_What is being asked_
Everything in the listing below from the line containing "(* ===== verification/Control.v ===== *)" through the line containing "else if (str_len" must be repeated exactly; the remaining lines are not wanted.

◇ ◇ ◇ ◇ ◇

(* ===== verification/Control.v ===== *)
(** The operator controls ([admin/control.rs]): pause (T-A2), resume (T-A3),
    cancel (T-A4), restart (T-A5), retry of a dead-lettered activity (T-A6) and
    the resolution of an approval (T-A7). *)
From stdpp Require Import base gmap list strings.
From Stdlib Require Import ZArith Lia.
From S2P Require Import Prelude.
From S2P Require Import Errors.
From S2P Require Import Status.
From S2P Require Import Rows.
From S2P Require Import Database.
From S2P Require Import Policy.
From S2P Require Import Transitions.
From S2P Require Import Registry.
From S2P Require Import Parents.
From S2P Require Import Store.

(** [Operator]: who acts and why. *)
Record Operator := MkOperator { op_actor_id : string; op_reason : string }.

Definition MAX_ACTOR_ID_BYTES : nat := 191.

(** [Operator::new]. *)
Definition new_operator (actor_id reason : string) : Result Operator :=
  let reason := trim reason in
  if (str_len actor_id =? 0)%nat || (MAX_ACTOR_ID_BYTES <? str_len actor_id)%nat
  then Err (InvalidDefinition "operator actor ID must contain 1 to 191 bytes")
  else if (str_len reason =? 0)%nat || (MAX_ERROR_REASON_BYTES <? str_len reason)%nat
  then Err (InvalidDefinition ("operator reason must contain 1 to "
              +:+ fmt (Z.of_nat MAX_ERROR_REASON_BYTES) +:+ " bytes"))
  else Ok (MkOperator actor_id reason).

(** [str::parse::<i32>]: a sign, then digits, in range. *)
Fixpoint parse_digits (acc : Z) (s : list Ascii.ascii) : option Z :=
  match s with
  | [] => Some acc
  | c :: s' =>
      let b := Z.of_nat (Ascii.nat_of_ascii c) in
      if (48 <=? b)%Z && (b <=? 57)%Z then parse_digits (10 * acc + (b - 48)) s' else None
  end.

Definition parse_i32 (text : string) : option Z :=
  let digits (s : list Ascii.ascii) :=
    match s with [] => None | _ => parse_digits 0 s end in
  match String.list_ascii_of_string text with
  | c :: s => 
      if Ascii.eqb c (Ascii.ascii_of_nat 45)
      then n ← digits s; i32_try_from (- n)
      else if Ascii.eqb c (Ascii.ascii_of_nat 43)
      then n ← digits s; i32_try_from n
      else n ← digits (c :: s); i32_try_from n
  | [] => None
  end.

◇ ◇ ◇ ◇ ◇

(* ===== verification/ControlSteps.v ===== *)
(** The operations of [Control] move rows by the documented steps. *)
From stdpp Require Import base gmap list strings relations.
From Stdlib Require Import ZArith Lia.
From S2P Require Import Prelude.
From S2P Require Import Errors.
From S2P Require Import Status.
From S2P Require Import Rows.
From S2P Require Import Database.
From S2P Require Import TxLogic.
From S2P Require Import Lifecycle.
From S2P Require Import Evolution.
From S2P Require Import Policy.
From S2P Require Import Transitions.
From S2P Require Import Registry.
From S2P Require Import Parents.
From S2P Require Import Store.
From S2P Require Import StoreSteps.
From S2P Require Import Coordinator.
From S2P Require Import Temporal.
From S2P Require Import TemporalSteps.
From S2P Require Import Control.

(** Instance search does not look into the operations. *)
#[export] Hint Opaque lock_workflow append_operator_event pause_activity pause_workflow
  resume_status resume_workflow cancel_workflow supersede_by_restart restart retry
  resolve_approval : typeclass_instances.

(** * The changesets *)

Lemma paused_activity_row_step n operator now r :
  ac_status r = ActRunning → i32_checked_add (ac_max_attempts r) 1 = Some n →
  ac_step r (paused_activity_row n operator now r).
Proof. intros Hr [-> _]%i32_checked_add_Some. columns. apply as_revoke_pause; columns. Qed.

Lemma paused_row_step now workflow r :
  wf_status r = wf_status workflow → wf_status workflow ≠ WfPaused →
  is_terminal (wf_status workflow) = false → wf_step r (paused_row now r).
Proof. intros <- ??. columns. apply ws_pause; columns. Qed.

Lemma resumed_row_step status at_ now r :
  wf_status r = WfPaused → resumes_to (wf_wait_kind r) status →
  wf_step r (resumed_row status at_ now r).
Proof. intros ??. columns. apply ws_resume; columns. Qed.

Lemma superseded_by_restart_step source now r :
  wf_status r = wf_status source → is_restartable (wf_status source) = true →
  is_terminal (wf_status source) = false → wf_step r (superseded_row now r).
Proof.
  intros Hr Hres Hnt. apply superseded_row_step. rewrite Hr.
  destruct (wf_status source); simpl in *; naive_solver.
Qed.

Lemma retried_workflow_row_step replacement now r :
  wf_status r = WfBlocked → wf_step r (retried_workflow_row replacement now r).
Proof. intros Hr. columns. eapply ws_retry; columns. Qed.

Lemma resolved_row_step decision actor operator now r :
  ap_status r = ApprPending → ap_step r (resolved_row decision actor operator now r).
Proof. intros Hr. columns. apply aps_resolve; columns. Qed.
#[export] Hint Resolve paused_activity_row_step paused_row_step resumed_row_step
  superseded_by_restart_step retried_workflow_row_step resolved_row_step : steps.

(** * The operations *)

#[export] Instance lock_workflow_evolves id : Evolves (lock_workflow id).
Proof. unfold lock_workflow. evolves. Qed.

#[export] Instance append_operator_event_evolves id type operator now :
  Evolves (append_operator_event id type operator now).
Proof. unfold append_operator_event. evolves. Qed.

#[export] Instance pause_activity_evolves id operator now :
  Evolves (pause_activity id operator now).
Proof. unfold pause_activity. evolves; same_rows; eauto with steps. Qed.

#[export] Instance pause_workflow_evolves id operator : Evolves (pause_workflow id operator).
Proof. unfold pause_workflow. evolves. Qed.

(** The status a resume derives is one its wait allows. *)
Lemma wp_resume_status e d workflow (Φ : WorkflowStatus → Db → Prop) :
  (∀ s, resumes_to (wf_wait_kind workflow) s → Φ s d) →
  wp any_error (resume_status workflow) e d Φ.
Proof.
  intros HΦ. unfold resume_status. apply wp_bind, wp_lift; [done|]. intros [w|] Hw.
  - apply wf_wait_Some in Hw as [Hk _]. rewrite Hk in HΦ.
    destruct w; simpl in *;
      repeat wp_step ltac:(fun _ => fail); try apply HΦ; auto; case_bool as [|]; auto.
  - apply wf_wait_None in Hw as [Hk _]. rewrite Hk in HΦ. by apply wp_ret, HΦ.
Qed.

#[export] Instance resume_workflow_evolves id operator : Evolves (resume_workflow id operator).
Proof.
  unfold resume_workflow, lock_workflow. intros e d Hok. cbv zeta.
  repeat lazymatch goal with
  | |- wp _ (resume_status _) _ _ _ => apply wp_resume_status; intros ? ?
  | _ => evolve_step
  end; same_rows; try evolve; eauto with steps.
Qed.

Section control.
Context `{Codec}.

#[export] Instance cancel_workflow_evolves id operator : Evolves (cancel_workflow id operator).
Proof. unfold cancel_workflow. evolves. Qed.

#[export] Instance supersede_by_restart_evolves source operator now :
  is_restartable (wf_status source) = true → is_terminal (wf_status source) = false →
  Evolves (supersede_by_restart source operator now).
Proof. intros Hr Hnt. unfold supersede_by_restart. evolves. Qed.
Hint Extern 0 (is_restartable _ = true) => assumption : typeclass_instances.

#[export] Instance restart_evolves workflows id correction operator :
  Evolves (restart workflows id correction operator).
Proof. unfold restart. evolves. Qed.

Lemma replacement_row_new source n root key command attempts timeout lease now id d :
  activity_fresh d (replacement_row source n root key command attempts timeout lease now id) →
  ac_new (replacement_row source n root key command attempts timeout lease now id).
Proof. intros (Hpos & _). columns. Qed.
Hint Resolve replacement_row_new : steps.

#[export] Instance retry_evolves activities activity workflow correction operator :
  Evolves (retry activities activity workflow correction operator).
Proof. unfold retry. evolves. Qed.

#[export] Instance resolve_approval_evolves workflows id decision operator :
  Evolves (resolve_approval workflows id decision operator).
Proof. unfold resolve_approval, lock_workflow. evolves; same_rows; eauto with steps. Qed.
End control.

◇ ◇ ◇ ◇ ◇

_Solution to the exercise_
(* ===== verification/Control.v ===== *)
(** The operator controls ([admin/control.rs]): pause (T-A2), resume (T-A3),
    cancel (T-A4), restart (T-A5), retry of a dead-lettered activity (T-A6) and
    the resolution of an approval (T-A7). *)
From stdpp Require Import base gmap list strings.
From Stdlib Require Import ZArith Lia.
From S2P Require Import Prelude.
From S2P Require Import Errors.
From S2P Require Import Status.
From S2P Require Import Rows.
From S2P Require Import Database.
From S2P Require Import Policy.
From S2P Require Import Transitions.
From S2P Require Import Registry.
From S2P Require Import Parents.
From S2P Require Import Store.

(** [Operator]: who acts and why. *)
Record Operator := MkOperator { op_actor_id : string; op_reason : string }.

Definition MAX_ACTOR_ID_BYTES : nat := 191.

(** [Operator::new]. *)
Definition new_operator (actor_id reason : string) : Result Operator :=
  let reason := trim reason in
  if (str_len actor_id =? 0)%nat || (MAX_ACTOR_ID_BYTES <? str_len actor_id)%nat
  then Err (InvalidDefinition "operator actor ID must contain 1 to 191 bytes")
  else if (str_len reason =? 0)%nat || (MAX_ERROR_REASON_BYTES <? str_len reason)%nat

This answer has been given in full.